Here's what happens when you open Dashy with OIDC enabled:
- Your browser asks the Dashy server for the config. You're not signed in yet, so the server only sends back the auth settings. Your sections, items and URLs stay on the server.
- Dashy sees OIDC is enabled and redirects you to Authentik to sign in, using the standard authorization code flow with PKCE.
- You enter your credentials (plus MFA if you've set it up). Authentik sends you back to Dashy with a one-time code, which the browser swaps for a signed token proving who you are and which groups you're in.
- The browser stores that token and attaches it to every request it makes to the Dashy server.
- The server checks each token against Authentik's published signing keys, and makes sure it was issued by your Authentik, for Dashy, and hasn't expired. A valid token gets the full config; no token or a bad one gets sent back to the login flow.

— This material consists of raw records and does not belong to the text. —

(* ===== verification/Replicator.v ===== *)
(** * Replication of the journals: src/src/observation/replicator.rs

    A host sends its retained journals to the gateway, one bounded batch per
    call, and moves a durable cursor for every session only on the gateway's
    answer.  The durable state of one target is the status file and an
    acknowledgement file per session; a replicator has its own copy of the status
    and its own timer.  A call holds the directory's lock throughout, so it is one
    step: what the environment decides in it (the lock, the clocks, the listing,
    the reads, the answer of the gateway, the writes) is a record.

    An instant is in nanoseconds, a duration in seconds. *)

From S2P Require Import Prelude Strings Json Value Observation Journal.
From stdpp Require Import pretty.

#[local] Open Scope Z_scope.
#[local] Open Scope rust_scope.

Definition SYNC_SCHEMA_VERSION : Z := 1.
Definition MAX_BATCH_RECORDS : Z := 32.
Definition MAX_BATCH_BYTES : Z := 512 * 1024.
Definition INITIAL_RETRY_DELAY : Z := 2.
Definition MAX_RETRY_DELAY : Z := 300.
Definition NANOS : Z := 1000000000.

- Your Authentik groups ride along inside the token. Being in the
adminGrouplets you edit and save the config, and groups also power the show/hide visibility rules.
When the token expires you're bounced back through Authentik for a new one, which is usually instant since you still have a session there. With enableSilentRenew on, Dashy refreshes it in the background and you won't notice at all.
To sign out, use Dashy's Logout control: it clears the stored token and sends you to Authentik's end-session endpoint (see Logout stuck on a consent screen if that asks for confirmation).
If you want the implementation details, the client side lives in src/utils/auth/OidcAuth.js and the server-side token verification in services/auth-oidc.js.